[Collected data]
"""

Module RagFlow.
Section flow.
Context (time perf : nat → float) (hex : nat → string).
Context (lower : text → text) (is_space is_alnum is_word : Z → bool) (log : float → res float).
Context (exp : float → float) (float_str : float → string) (md5 : text → string).
Context (retriever : HybridRetriever.retriever) (config : RerankConfig).

Abbreviation M := (st runner).
Definition set_obs (o : obs) (s : runner) : runner := mkRunner o (rn_compressor s) (rn_clock s) (rn_perf s).
Definition with_obs {A} (m : st obs A) : M A := zoom rn_obs set_obs m.
Definition perf_counter : M float := λ s,
  (Ok (perf (rn_perf s)), mkRunner (rn_obs s) (rn_compressor s) (rn_clock s) (S (rn_perf s))).
Definition info (component event message : string) (ctx : TraceContext) (step : option string)
    (md : dict pyval) : M unit :=
  with_obs (Logger.info time None component event message (Some ctx) step (Some md)).
Definition span {A} (ctx : TraceContext) (component name : string) (body : string → M A) : M A :=
  Tracer.with_span time hex None rn_obs set_obs ctx component name body.
(** [n] readings of the clock, taken by the component that follows. *)
Definition readings (n : nat) : M (nat → float) := λ s,
  (Ok (λ i, time (rn_clock s + i)%nat),
   mkRunner (rn_obs s) (rn_compressor s) (rn_clock s + n)%nat (rn_perf s)).

(** "[REFUSE]" and the answer for an empty context. *)
Definition REFUSE : text := [91; 82; 69; 70; 85; 83; 69; 93].
Definition NOT_FOUND : text := [0x672a; 0x627e; 0x5230; 0x76f8; 0x5173; 0x4fe1; 0x606f].

(** [_build_answer] *)
Definition build_answer (sample : EvalSample) (chunks : list CompressedChunk) : text :=
  if decide (REFUSE `prefix_of` es_expected_answer sample) then es_expected_answer sample
  else match chunks with [] => NOT_FOUND | c :: _ => cc_content c end.

Definition compress (results : list RerankResult) : M CompressionResult :=
  t ← readings 2;
  zoom rn_compressor (λ c s, mkRunner (rn_obs s) c (rn_clock s) (rn_perf s))
    (Compressor.compress is_space is_alnum lower md5 results None (t 0%nat) (t 1%nat)).

(** [len(x)] as a log value *)
Definition len {A} (l : list A) : pyval := VInt (Z.of_nat (length l)).
Lemma to_points_app l1 l2 : to_points (l1 ++ l2) = (p1 ← to_points l1; p2 ← to_points l2; Ok (p1 ++ p2)).
Proof.
  induction l1 as [|e l1 IH]; simpl; [by destruct (to_points l2)|].
  destruct (ce_value e) as [| | | | | |v]; try apply IH. destruct (to_point parse_float e v) as [p|]; [|done]. simpl.
  rewrite IH. destruct (to_points l1); simpl; [|done]. by destruct (to_points l2).
Qed.
Lemma to_points_perm l l' ps : l ≡ₚ l' → to_points l = Ok ps → ∃ ps', to_points l' = Ok ps' ∧ ps ≡ₚ ps'.
Proof.
  intros Hl. revert ps. induction Hl as [|e l l' _ IH|e e' l|l l' l'' _ IH1 _ IH2]; intros ps.
  - eauto.
  - simpl. destruct (ce_value e) as [| | | | | |v]; try apply IH.
    destruct (to_point parse_float e v) as [p|]; [|done]. simpl. destruct (to_points l) as [q|]; [|done]. simpl.
    intros [= <-]. destruct (IH q eq_refl) as (q' & -> & Hq). exists (p :: q'). by rewrite Hq.
  - simpl. destruct (ce_value e) as [| | | | | |v], (ce_value e') as [| | | | | |v'];
      simpl; try (by eauto); intros H;
      repeat (match goal with H : context [to_point parse_float ?e ?v] |- _ => destruct (to_point parse_float e v); simpl in * end;
        try done); destruct (to_points l); simpl in *; try done; injection H as <-; eexists; (split; [done|]); try done.
    constructor.
  - intros H. destruct (IH1 ps H) as (ps1 & H1 & Hp1). destruct (IH2 ps1 H1) as (ps2 & H2 & Hp2).
    exists ps2. split; [done|]. by rewrite Hp1.
Qed.
End points.
End OpsFacts.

"""

*Your task*
If the word "string" appears in a line above, copy that line.

*Exercise solution*
Context (time perf : nat → float) (hex : nat → string).
Context (exp : float → float) (float_str : float → string) (md5 : text → string).
Definition info (component event message : string) (ctx : TraceContext) (step : option string)
Definition span {A} (ctx : TraceContext) (component name : string) (body : string → M A) : M A :=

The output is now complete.